* [Work order] Please repeat exactly the lines below from the one containing "TStreamOpened (id : ConnectionId) (stream_id : StreamId)" down to the one containing "PingTimeout (peer_id : P)", both included, and nothing else.

Extracted records:
--*--
(* ===== verification/SwarmEvents.v ===== *)
(** * The vocabulary of the swarm ([crates/swarm/src/events.rs],
      [crates/transport/src/event.rs], [connection_endpoint.rs])

    What the transport tells the swarm, what the swarm asks of its driver, and what it
    tells the application. *)
From S2P Require Import Prelude IdentifyMessage Multibase PeerId Multiaddr.
From Stdlib Require Import ZArith Strings.Byte Strings.String.
From stdpp Require Import base numbers list strings.

#[local] Open Scope Z_scope.

(** [OpenStreamToken(u64)]. *)
Definition OpenStreamToken : Type := Z.

Inductive SwarmErrorKind : Type :=
  | KTransport
  | KMultistream
  | KIdentify
  | KPing
  | KUserProtocol (protocol_id : string)
  | KIdentifyStreamRejected
  | KOpenStreamFailed
  | KUnsupportedProtocol
  | KDriver.

Section events.
Context {P : Type} `{!Display P}.

(** ** The transport *)

Record ConnectionEndpoint : Type := {
  transport : Multiaddr P;
  endpoint_peer_id : option P;
}.

Inductive TransportEvent : Type :=
  | TConnected (id : ConnectionId) (endpoint : ConnectionEndpoint)
  | TStreamOpened (id : ConnectionId) (stream_id : StreamId)
  | TIncomingStream (id : ConnectionId) (stream_id : StreamId)
  | TStreamData (id : ConnectionId) (stream_id : StreamId) (data : list byte)
  | TStreamRemoteWriteClosed (id : ConnectionId) (stream_id : StreamId)
  | TStreamClosed (id : ConnectionId) (stream_id : StreamId)
  | TClosed (id : ConnectionId)
  | TError (id : ConnectionId) (message : string)
  | TIncomingConnection (id : ConnectionId) (endpoint : ConnectionEndpoint)
  | TPeerIdentityVerified (id : ConnectionId) (endpoint : ConnectionEndpoint)
      (previous_peer_id : option P)
  | TListening (addr : Multiaddr P).

(** ** The application *)

Record SwarmRuntimeError : Type := {
  err_kind : SwarmErrorKind;
  err_peer_id : option P;
  err_conn_id : option ConnectionId;
  err_detail : string;
}.

Inductive SwarmEvent : Type :=
  | ConnectionEstablished (peer_id : P)
  | ConnectionClosed (peer_id : P)
  | IdentifyReceived (peer_id : P) (info : IdentifyMessage)
  | PeerReady (peer_id : P) (protocols : list string)
  | PingRttMeasured (peer_id : P) (rtt_ms : Z)
  | PingTimeout (peer_id : P)
  | UserStreamReady (peer_id : P) (stream_id : StreamId) (protocol_id : string)
      (initiated_locally : bool)
  | UserStreamData (peer_id : P) (stream_id : StreamId) (data : list byte)
  | UserStreamRemoteWriteClosed (peer_id : P) (stream_id : StreamId)
  | UserStreamClosed (peer_id : P) (stream_id : StreamId)
  | SwarmErrorEvent (error : SwarmRuntimeError).

(** ** The driver *)

Inductive SwarmAction : Type :=
  | OpenStream (conn_id : ConnectionId) (token : OpenStreamToken)
  | SendStream (conn_id : ConnectionId) (stream_id : StreamId) (data : list byte)
  | SwCloseStreamWrite (conn_id : ConnectionId) (stream_id : StreamId)
  | SwResetStream (conn_id : ConnectionId) (stream_id : StreamId)
  | CloseConnection (conn_id : ConnectionId).

Inductive SwarmInput : Type :=
  | SwTransport (event : TransportEvent) (now_ms : Z)
  | SwTick (now_ms : Z)
  | SwStreamOpened (conn_id : ConnectionId) (stream_id : StreamId) (token : OpenStreamToken)
      (now_ms : Z)
  | SwOpenStreamFailed (token : OpenStreamToken) (reason : string) (now_ms : Z)
  | SwRuntimeError (error : SwarmRuntimeError).

Inductive SwarmOutput : Type :=
  | SwAction (a : SwarmAction)
  | SwEvent (e : SwarmEvent).

Inductive SwarmError : Type :=
  | NotConnected (peer_id : P)
  | ProtocolNotRegistered (protocol_id : string)
  | RemoteDoesNotSupport (peer_id : P) (protocol_id : string)
  | UserStreamNotFound (peer_id : P) (stream_id : StreamId)
  | SwPingError (reason : string)
  | SwIdentifyError (reason : string).

#[export] Instance SwarmError_display : Display SwarmError := λ e,
  match e with
  | NotConnected p => "peer " ++ to_string p ++ " is not connected"
  | ProtocolNotRegistered id => "user protocol '" ++ id ++ "' is not registered"
  | RemoteDoesNotSupport p id =>
      "peer " ++ to_string p ++ " does not support user protocol '" ++ id ++ "'"
  | UserStreamNotFound p s =>
      "user stream " ++ to_string (A:=Z) s ++ " for peer " ++ to_string p ++ " is not active"
  | SwPingError reason => "ping error: " ++ reason
  | SwIdentifyError reason => "identify error: " ++ reason
  end%string.

(** [migrate_buffered_events] on one event: the peer it names. *)
Definition event_peer (e : SwarmEvent) : option P :=
  match e with
  | ConnectionEstablished p | ConnectionClosed p | IdentifyReceived p _ | PeerReady p _
  | PingRttMeasured p _ | PingTimeout p | UserStreamReady p _ _ _ | UserStreamData p _ _
  | UserStreamRemoteWriteClosed p _ | UserStreamClosed p _ => Some p
  | SwarmErrorEvent err => err_peer_id err
  end.
End events.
--*--
* [Response area]
  | TStreamOpened (id : ConnectionId) (stream_id : StreamId)
  | TIncomingStream (id : ConnectionId) (stream_id : StreamId)
  | TStreamData (id : ConnectionId) (stream_id : StreamId) (data : list byte)
  | TStreamRemoteWriteClosed (id : ConnectionId) (stream_id : StreamId)
  | TStreamClosed (id : ConnectionId) (stream_id : StreamId)
  | TClosed (id : ConnectionId)
  | TError (id : ConnectionId) (message : string)
  | TIncomingConnection (id : ConnectionId) (endpoint : ConnectionEndpoint)
  | TPeerIdentityVerified (id : ConnectionId) (endpoint : ConnectionEndpoint)
      (previous_peer_id : option P)
  | TListening (addr : Multiaddr P).

(** ** The application *)

Record SwarmRuntimeError : Type := {
  err_kind : SwarmErrorKind;
  err_peer_id : option P;
  err_conn_id : option ConnectionId;
  err_detail : string;
}.

Inductive SwarmEvent : Type :=
  | ConnectionEstablished (peer_id : P)
  | ConnectionClosed (peer_id : P)
  | IdentifyReceived (peer_id : P) (info : IdentifyMessage)
  | PeerReady (peer_id : P) (protocols : list string)
  | PingRttMeasured (peer_id : P) (rtt_ms : Z)
  | PingTimeout (peer_id : P)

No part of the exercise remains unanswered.